START Data provided

Lemma ctx_ok_add delta c k z : ctx_ok c k z -> ctx_ok (add_n delta <$> c) k (z + delta).
Proof.
  induction c as [|f c IH]; [done|]. cbn [fmap list_fmap ctx_ok]. intros [(Hb & Hr & Hn & Hs) H]. split; [|by apply IH].
  rewrite ctx_height_map, ctx_count_map, ctx_count_add by apply add_n_place.
  repeat split; cbn; try done; lia.
Qed.

Lemma bump_sizes_at delta c c0 rest h p i :
  ctx_at h c p -> NoDup (ctx_elems c) -> Forall (fun f => 0 <= fr_n f + delta < 2 ^ 32) c -> i = zlen c0 ->
  exists h', bump_sizes delta (length c) h (path_of (c0 ++ c) ++ rest) i = Ok h' /\
    same_but (fr_a <$> c) h h' /\ ctx_at h' (add_n delta <$> c) p.
Proof.
  revert c0 h i. induction c as [|f c IH]; intros c0 h i Hat Hnd Hn ->.
  - exists h. split; [done|]. split; [by intros x _|done].
  - destruct Hat as [[Ha Hs] Hat]. apply NoDup_ctx_cons in Hnd as (Has & Hac & _ & Hsc & Hnd).
    apply Forall_cons in Hn as [Hf Hn]. cbn [length bump_sizes].
    rewrite (read_path c0) by done. rewrite bind_ok. repeat kavl_step. 
    set (n := nd_head _ _ _ _ (fr_n f + delta)).
    destruct (IH (c0 ++ [f]) _ (zlen c0 + 1) (ctx_at_insert _ _ _ _ n Hac Hat) Hnd Hn) as (h' & Hrun & Hb & Hat').
    { by rewrite zlen_app. }
    rewrite <- app_assoc in Hrun. exists h'. split; [exact Hrun|]. split; [|split; [split|done]].
    + intros x Hx. rewrite Hb by set_solver. apply lookup_insert_ne. set_solver.
    + cbn. rewrite Hb by (intros ?%ctx_addr_elems; done). rewrite lookup_insert_eq, ctx_root_map by apply add_n_place. done.
    + cbn. eapply tree_at_frame, Hs. intros x Hx. rewrite Hb by (intros ?%ctx_addr_elems; by eapply Hsc).
      apply lookup_insert_ne. congruence.
Qed.

(** ** Rotations keep trees balanced *)

Lemma nd_swap d t a b n s : nd d t a b n s = nd (negb d) s a b n t.
Proof. by destruct d. Qed.

Lemma side_balance_sign d ht hs : side_balance d ht hs = dir_sign d * (hs - ht).
Proof. destruct d; cbn; lia. Qed.

Lemma dir_sign_cases d : dir_sign d = 1 \/ dir_sign d = -1.
Proof. destruct d; cbn; auto. Qed.

(** The outer side of [q] is the higher one, or as high as the inner one. *)
Lemma rotate1_ok d A p B q C b b' :
  tree_ok A -> tree_ok B -> tree_ok C ->
  height A = height B \/ height A + 1 = height B -> height C - 1 <= height B <= height C ->
  b = dir_sign d * (height B - height A) -> b' = dir_sign d * (height C - height B - 1) ->
  tree_ok (nd d (nd d A p b (count A + count B + 1) B) q b' (count A + (count B + count C + 1) + 1) C).
Proof.
  intros HA HB HC H1 H2 -> ->. rewrite !tree_ok_nd, !side_balance_sign, !count_nd, !height_nd.
  destruct (dir_sign_cases d) as [-> | ->]; repeat split; try done; lia.
Qed.

Lemma rotate2_ok d A p B r br nr C q D :
  tree_ok A -> tree_ok (nd d B r br nr C) -> tree_ok D ->
  height (nd d B r br nr C) = height A + 1 -> height D = height A ->
  let T := nd d (nd d A p (balances2 d br).1 (count A + count B + 1) B) r 0
    (count A + (count B + count C + 1 + count D + 1) + 1)
    (nd d C q (balances2 d br).2 (count C + count D + 1) D) in
  tree_ok T /\ height T = height A + 2.
Proof.
  intros HA (Hbr & Hb & _ & HB & HC)%tree_ok_nd HD H1 H2. cbn zeta.
  rewrite !tree_ok_nd, !count_nd, !height_nd in *. rewrite !side_balance_sign in *. unfold balances2.
  destruct (dir_sign_cases d) as [E|E]; rewrite E in *;
    (destruct (Z.eqb_spec br 1), (Z.eqb_spec br (-1)), (Z.eqb_spec br 0); try lia; cbn; repeat split; try done; lia).
Qed.

Lemma length_ctx_elems c : (length c <= length (ctx_elems c))%nat.
Proof.
  induction c as [|f c IH]; [cbn; lia|]. rewrite ctx_elems_cons. cbn. rewrite length_app. lia.
Qed.

Lemma tree_ok_nonleaf d t : 0 < height t -> exists l a b n r, t = nd d l a b n r.
Proof. intros Hh. destruct (nd_eta d t) as [->|Ht]; [cbn in Hh; lia|done]. Qed.

Lemma elems_rotate1 d A p b n B q b' n' C b1 n1 b2 n2 :
  elems (nd d (nd d A p b1 n1 B) q b2 n2 C) = elems (nd d A p b n (nd d B q b' n' C)).
Proof. destruct d; cbn; by rewrite <- app_assoc. Qed.

Lemma elems_rotate2 d A p b n B r br nr C q b' n' D b1 n1 b2 n2 b3 n3 :
  elems (nd d (nd d A p b1 n1 B) r b2 n2 (nd d C q b3 n3 D)) =
  elems (nd d A p b n (nd d (nd d B r br nr C) q b' n' D)).
Proof. destruct d; cbn; by rewrite <- !app_assoc, <- ?app_comm_cons, <- ?app_assoc. Qed.

Lemma ctx_ok_sizes c k z : ctx_ok c k z -> 0 <= z -> Forall (fun f => 1 <= fr_n f <= ctx_count c z) c.
Proof.
  intros Hok Hz. induction c as [|f c IH]; [by constructor|]. destruct Hok as [(_ & _ & Hn & _) Hok].
  rewrite ctx_count_cons. pose proof (count_nonneg (fr_s f)).
  assert (0 <= ctx_count c z) by (unfold ctx_count; pose proof (zlen_nonneg (ctx_elems c)); lia).
  constructor; [lia|]. eapply Forall_impl; [by apply IH|]. cbn. lia.
Qed.

Lemma ctx_ok_balances c k z : ctx_ok c k z -> Forall (fun f => -1 <= fr_b f <= 1) c.
Proof.
  induction c as [|f c IH]; [by constructor|]. intros [(_ & Hb & _) Hok]. constructor; [done|by apply IH].
Qed.

Lemma ctx_elems_dom h c p : ctx_at h c p -> forall a, a ∈ ctx_elems c -> is_Some (h !! a).
Proof.
  induction c as [|f c IH]; [by intros _ a ?%not_elem_of_nil|]. intros [[Hf Hs] Hc] a Ha.
  apply elem_of_ctx_cons in Ha as [->|[Ha|Ha]]; [by eexists|by eapply elems_dom|by apply IH].
Qed.

Lemma ctx_fuel h c p : ctx_at h c p -> NoDup (ctx_elems c) -> (length c <= size h)%nat.
Proof.
  intros Hc Hnd. etransitivity; [apply length_ctx_elems|].
  rewrite <- size_dom, <- (size_list_to_set (C:=gset Z)) by done.
  apply subseteq_size. intros a Ha%elem_of_list_to_set. apply elem_of_dom. by eapply ctx_elems_dom.
Qed.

END Data provided

-- Work to be completed --
In the listing above, transcribe exactly everything from the line containing "Lemma elems_rotate1 d" down to the line containing "elems (nd d (nd d A p b1 n1 B) r", including both and nothing more.

-- Task solution --
Lemma elems_rotate1 d A p b n B q b' n' C b1 n1 b2 n2 :
  elems (nd d (nd d A p b1 n1 B) q b2 n2 C) = elems (nd d A p b n (nd d B q b' n' C)).
Proof. destruct d; cbn; by rewrite <- app_assoc. Qed.

Lemma elems_rotate2 d A p b n B r br nr C q b' n' D b1 n1 b2 n2 b3 n3 :
  elems (nd d (nd d A p b1 n1 B) r b2 n2 (nd d C q b3 n3 D)) =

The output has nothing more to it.